Supplied material: Begin
(* ===== verification/LifecycleSpec.v ===== *)
(** * The run lifecycle: correctness *)

From S2P Require Import Prelude Exceptions Eff PyBytes PyDict Dashboard BuildGraph Devices Hypervisor Ledger Store StoreSpec Cleanup TeardownSpec BuildResult Profile Context Preflight NodeHooks Lifecycle RecordSpec BuildResultSpec RunSpec.
From stdpp Require Import pretty options.
From stdpp Require Import options.

Section Spec.
Context `{Provider B, !Cache B, !Guests B Bld Com, Unicode, !Preflights B Bld Com}.
Variable life : Life Bld Com.
Variable str_lower : pystr → pystr.
Variable digest16 : string → string.
Variable repr_addr : StaticAddr → string.
Set Default Proof Using "Type".
Abbreviation O := (act (Orch B Bld Com)).
Abbreviation env := (lf_env life).
Abbreviation test := (Test (B:=B) (Com:=Com)).
Abbreviation world := (λ o : Orch B Bld Com, cx_world (o_ctx o)).
Implicit Types (o : Orch B Bld Com).

(** ** What the work leaves alone

    Nothing but the two bracketing operations touches the signal table, and only
    [leak] the leak flag: [f] is a part of the object that code run on the context
    does not see. *)
Section Keeps.
Context {X : Type} (f : Orch B Bld Com → X).
Hypothesis f_ctx : ∀ c o, f (set_ctx c o) = f o.
Hypothesis f_handle : ∀ h o, f (set_handle h o) = f o.

Definition keeps {A} (m : O A) : Prop := ∀ o r o', m o = (r, o') → f o' = f o.

Lemma keeps_inctx {A} (m : act (Ctx B Bld Com) A) : keeps (inctx m).
Proof using f_ctx. intros o r o'. unfold inctx. destruct (m (o_ctx o)). intros [= <- <-]. apply f_ctx. Qed.

Lemma keeps_sigs_bind {A C} (m : O A) (k : A → O C) : keeps m → (∀ a, keeps (k a)) → keeps (m ≫= k).
Proof.
  intros Hm Hk o r o' [(a & o1 & H1 & H2)|(e & H1 & ->)]%act_bind_inv; [|by eapply Hm].
  rewrite (Hk _ _ _ _ H2). by eapply Hm.
Qed.

Lemma keeps_catch {A} (m : O A) p h : keeps m → (∀ e, keeps (h e)) → keeps (catch m p h).
Proof.
  intros Hm Hh o r o'. unfold catch. destruct (m o) as [[a|e] o1] eqn:E; [by intros [= <- <-]; eapply Hm|].
  apply Hm in E. destruct (p e); [|by intros [= <- <-]]. intros Hr%Hh. congruence.
Qed.

Lemma keeps_lift {A} (x : res A) : keeps (lift x).
Proof. by intros o r o' [= <- <-]. Qed.
Lemma keeps_sigs_ret {A} (a : A) : keeps (mret a).
Proof. by intros o r o' [= <- <-]. Qed.
Lemma keeps_gets {A} (g : Orch B Bld Com → A) : keeps (gets g).
Proof. by intros o r o' [= <- <-]. Qed.
Lemma keeps_set_handle h : keeps (modify (set_handle h)).
Proof using f_handle. intros o r o' [= <- <-]. apply f_handle. Qed.
Lemma keeps_when (b : bool) (m : O ()) : keeps m → keeps (act_when b m).
Proof. destruct b; [done|]. intros _. exact (keeps_sigs_ret ()). Qed.
Hint Resolve keeps_inctx keeps_sigs_bind keeps_catch keeps_lift keeps_gets keeps_set_handle keeps_when keeps_sigs_ret : keeps.

Lemma keeps_preflight : keeps (preflight_and_initialize life).
Proof using f_ctx.
  unfold preflight_and_initialize, inworld, throw_when. apply keeps_sigs_bind; [auto with keeps|intros bs].
  apply keeps_sigs_bind; [auto with keeps|intros rep]. cbv zeta. apply keeps_sigs_bind; [auto with keeps|intros _].
  destruct (e_resume env); auto 10 with keeps.
Qed.

Lemma keeps_bring_up : keeps (bring_up life str_lower digest16 repr_addr).
Proof using f_ctx f_handle.
  unfold bring_up, run_materialize, run_realize, build_handle, throw_when.
  apply keeps_sigs_bind; [destruct (lf_require_cache life); auto 10 with keeps|]. auto 10 with keeps.
Qed.
(** *** Plans *)

(** A plan reaches the library exactly when its file loads, defines a [Plan] and every
    entry of [TESTS] can be called with the handle; everything else is a usage error. *)
Lemma with_plan_Some {W X P T} (f : PlanFile P T) (k : P → list T → verb W X) w code out w' :
  with_plan f k w = (Ok (code, Some out), w') ↔
  ∃ plan raw tests, pf_exists f = true ∧ pf_loader f = true ∧ pf_exec f = Ok (Some plan, raw) ∧
    validate_tests raw = Some tests ∧ k plan tests w = (Ok (code, Some out), w').
Proof.
  unfold with_plan, usage. destruct (pf_exists f), (pf_loader f); cbn [negb]; try (split; [intros [=]|naive_solver]).
  destruct (pf_exec f) as [[[plan|] raw]|e]; [|split; [intros [=]|naive_solver]|].
  - destruct (validate_tests raw) as [tests|] eqn:Hv; [|split; [intros [=]|intros (? & ? & ? & _ & _ & [= <- <-] & ? & _); congruence]].
    split; [intros Hk; by exists plan, raw, tests|intros (? & ? & ? & _ & _ & [= <- <-] & ? & ?)]. congruence.
  - split; [|naive_solver]. destruct (isinstance e TestRangeError); [intros [=]|]. destruct (is_exception e); intros [=].
Qed.

Lemma with_plan_ok {W X P T} (f : PlanFile P T) (k : P → list T → verb W X) plan raw tests :
  pf_exists f = true → pf_loader f = true → pf_exec f = Ok (Some plan, raw) → validate_tests raw = Some tests →
  with_plan f k = k plan tests.
Proof. intros H1 H2 H3 H4. unfold with_plan. by rewrite H1, H2, H3, H4. Qed.
(** Concrete inputs for the examples below. *)
Definition no_str_float : string -> option pyfloat := fun _ => None.

Definition default_config : BirdNETConfig :=
  {| min_confidence := f_0_1; top_n := 5 |}.

Definition robin_by_common_name : list (string * value) :=
  [("scientific_name", VStr ""); ("common_name", VStr "Robin");
   ("confidence", VFloat f_0_9)].

Definition robin_by_species : list (string * value) :=
  [("species", VStr "Robin"); ("confidence", VFloat f_0_9)].

Definition three_detections : value :=
  VList [VDict [("species", VStr "a"); ("confidence", VFloat f_0_3)];
         VDict [("species", VStr "b"); ("confidence", VFloat f_0_05)];
         VDict [("species", VStr "c"); ("confidence", VFloat f_0_9)]].

Definition env_http_ok (body : value) : http_env :=
  {| http_tmp := None; http_sf_write := fun _ _ => None; http_open := None;
     post := Return {| raise_for_status := None; json := Return body |} |}.

Definition env_http_no_tmp : http_env :=
  {| http_tmp := Some OSError; http_sf_write := fun _ _ => None;
     http_open := None;
     post := Return {| raise_for_status := None; json := Return (VList []) |} |}.

Definition env_http_500 : http_env :=
  {| http_tmp := None; http_sf_write := fun _ _ => None; http_open := None;
     post := Return {| raise_for_status := Some HTTPError;
                       json := Return three_detections |} |}.

Definition env_cli_ok (body : value) : cli_env :=
  {| cli_tmp_audio := None; cli_tmp_output := None;
     cli_sf_write := fun _ _ => None; run := Return 0;
     output_files := [Return body] |}.

Definition env_cli_exit_1 : cli_env :=
  {| cli_tmp_audio := None; cli_tmp_output := None;
     cli_sf_write := fun _ _ => None; run := Return 1;
     output_files := [Return three_detections] |}.

Definition env_cli_no_tmp : cli_env :=
  {| cli_tmp_audio := None; cli_tmp_output := Some OSError;
     cli_sf_write := fun _ _ => None; run := Return 0;
     output_files := [Return three_detections] |}.

(** ** Proofs *)

Ltac bind_cases H :=
  repeat match type of H with
  | bind ?m _ = _ =>
      let E := fresh "E" in
      destruct m eqn:E; simpl in H; try discriminate H
  | match ?m with Return _ => _ | Raise _ => _ end = _ =>
      let E := fresh "E" in
      destruct m eqn:E; simpl in H; try discriminate H
  end.

Ltac if_cases H :=
  match type of H with
  | (if ?c then _ else _) = _ =>
      let E := fresh "E" in destruct c eqn:E
  end.

Lemma for_each_Forall {A B : Type} (P : B -> Prop)
  (body : A -> outcome (list B)) (l : list A) :
  (forall x bs, body x = Return bs -> Forall P bs) ->
  forall r, for_each body l = Return r -> Forall P r.
Proof.
  intros Hbody. induction l as [|x l IH]; simpl; intros r H.
  - injection H as <-. constructor.
  - destruct (body x) as [bs|] eqn:Ex; simpl in H; [|discriminate].
    destruct (for_each body l) as [more|] eqn:El; simpl in H; [|discriminate].
    injection H as <-. apply Forall_app. split; eauto.
Qed.

Lemma filter_Forall {A : Type} (f : A -> bool) (l : list A) :
  Forall (fun x => f x = true) (filter f l).
Proof.
  apply Forall_forall. intros x Hx. now apply filter_In in Hx.
Qed.

Lemma passing_not_nan (cfg : BirdNETConfig) (l : list Detection) :
  Forall (fun d => fge (confidence d) (min_confidence cfg) = true) l ->
  Forall (fun d => is_nan (confidence d) = false) l.
Proof.
  apply Forall_impl. intros d H. now apply fle_not_nan in H.
Qed.

Lemma finish_post (cfg : BirdNETConfig) (l : list Detection) :
  0 <= top_n cfg ->
  Forall (fun d => fge (confidence d) (min_confidence cfg) = true) l ->
  analyze_post cfg (slice_to (sort_desc confidence l) (top_n cfg)).
Proof.
  intros Hn Hl. repeat split.
  - apply sorted_desc_slice_to, sort_desc_sorted. now apply passing_not_nan with cfg.
  - now apply slice_to_length.
  - apply Forall_forall. intros d Hd. apply slice_to_incl in Hd.
    revert d Hd. apply Forall_forall. now apply sort_desc_Forall.
Qed.

Lemma empty_post (cfg : BirdNETConfig) : 0 <= top_n cfg -> analyze_post cfg [].
Proof. intros H. repeat split; simpl; auto; constructor. Qed.

Lemma parse_detections_item_passing s2f cfg item bs :
  parse_detections_item s2f cfg item = Return bs ->
  Forall (fun d => fge (confidence d) (min_confidence cfg) = true) bs.
Proof.
  destruct item; simpl; intros H; try (injection H as <-; constructor).
  bind_cases H. if_cases H.
  - bind_cases H. injection H as <-. repeat constructor. assumption.
  - injection H as <-. constructor.
Qed.

Lemma cli_item_passing s2f cfg item bs :
  cli_item s2f cfg item = Return bs ->
  Forall (fun d => fge (confidence d) (min_confidence cfg) = true) bs.
Proof.
  destruct item; simpl; intros H; try discriminate.
  bind_cases H.
  if_cases H; injection H as <-; repeat constructor. assumption.
Qed.

Lemma cli_result_item_passing s2f cfg item bs :
  cli_result_item s2f cfg item = Return bs ->
  Forall (fun d => fge (confidence d) (min_confidence cfg) = true) bs.
Proof.
  destruct item; simpl; intros H; try discriminate.
  bind_cases H. revert H. apply for_each_Forall. apply cli_item_passing.
Qed.

Lemma parse_http_post s2f cfg data l :
  0 <= top_n cfg -> parse_http s2f cfg data = Return l -> analyze_post cfg l.
Proof.
  intros Hn H.
  assert (Hfin : forall ds,
    analyze_post cfg
      (slice_to (sort_desc confidence
         (filter (fun d => fge (confidence d) (min_confidence cfg)) ds))
         (top_n cfg))).
  { intros ds. apply finish_post; [exact Hn | apply filter_Forall]. }
  destruct data; simpl in H;
    try (injection H as <-; apply (Hfin []));
    try (bind_cases H; injection H as <-; apply Hfin).
  destruct (contains kvs "detections").
  - unfold _parse_detections in H. bind_cases H. injection H as <-.
    apply finish_post; [exact Hn|].
    eapply for_each_Forall; [|eassumption].
    apply parse_detections_item_passing.
  - bind_cases H. injection H as <-. apply Hfin.
Qed.

Lemma parse_cli_post s2f cfg data l :
  0 <= top_n cfg -> parse_cli s2f cfg data = Return l -> analyze_post cfg l.
Proof.
  intros Hn H. unfold parse_cli in H.
  match type of H with
  | bind ?m _ = _ => destruct m as [ds|] eqn:Eds; simpl in H; [|discriminate]
  end.
  injection H as <-. apply finish_post; [exact Hn|].
  destruct data; try (injection Eds as <-; constructor).
  - revert Eds. apply for_each_Forall. apply cli_item_passing.
  - destruct (contains kvs "results");
      [|injection Eds as <-; constructor].
    bind_cases Eds. revert Eds. apply for_each_Forall.
    apply cli_result_item_passing.
Qed.

(** C3. On both back ends, whatever the outside world answers, a list
    returned by [analyze] is sorted by confidence in descending order, has at
    most [top_n] items and only items of confidence at least
    [min_confidence] ([top_n] is a count: it is not negative). *)
Theorem analyze_postcondition (s2f : string -> option pyfloat)
  (cfg : BirdNETConfig) (samples : list pyfloat) (sample_rate : Z) :
  0 <= top_n cfg ->
  (forall env l,
     analyze_http s2f cfg env samples sample_rate = Return l ->
     analyze_post cfg l)
  /\ (forall env l,
     analyze_cli s2f cfg env samples sample_rate = Return l ->
     analyze_post cfg l).
Proof.
  intros Hn. split; intros env l H.
  - unfold analyze_http in H.
    destruct (http_tmp env); simpl in H; [discriminate|].
    unfold try_except in H.
    match type of H with
    | match ?b with Return _ => _ | Raise _ => _ end = _ =>
        destruct b as [r|] eqn:Eb
    end; injection H as <-; [|now apply empty_post].
    bind_cases Eb. now apply parse_http_post in Eb.
  - unfold analyze_cli in H.
    destruct (cli_tmp_audio env); simpl in H; [discriminate|].
    destruct (cli_tmp_output env); simpl in H; [discriminate|].
    unfold try_except in H.
    match type of H with
    | match ?b with Return _ => _ | Raise _ => _ end = _ =>
        destruct b as [r|] eqn:Eb
    end; injection H as <-; [|now apply empty_post].
    bind_cases Eb.
    if_cases Eb; [injection Eb as <-; now apply empty_post|].
    destruct (output_files env) as [|first rest];
      [injection Eb as <-; now apply empty_post|].
    bind_cases Eb. now apply parse_cli_post in Eb.
Qed.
Supplied material: End
Exercise prompt: Please work out how many lines of the records contain "string" and give only that number.

Task solution: 6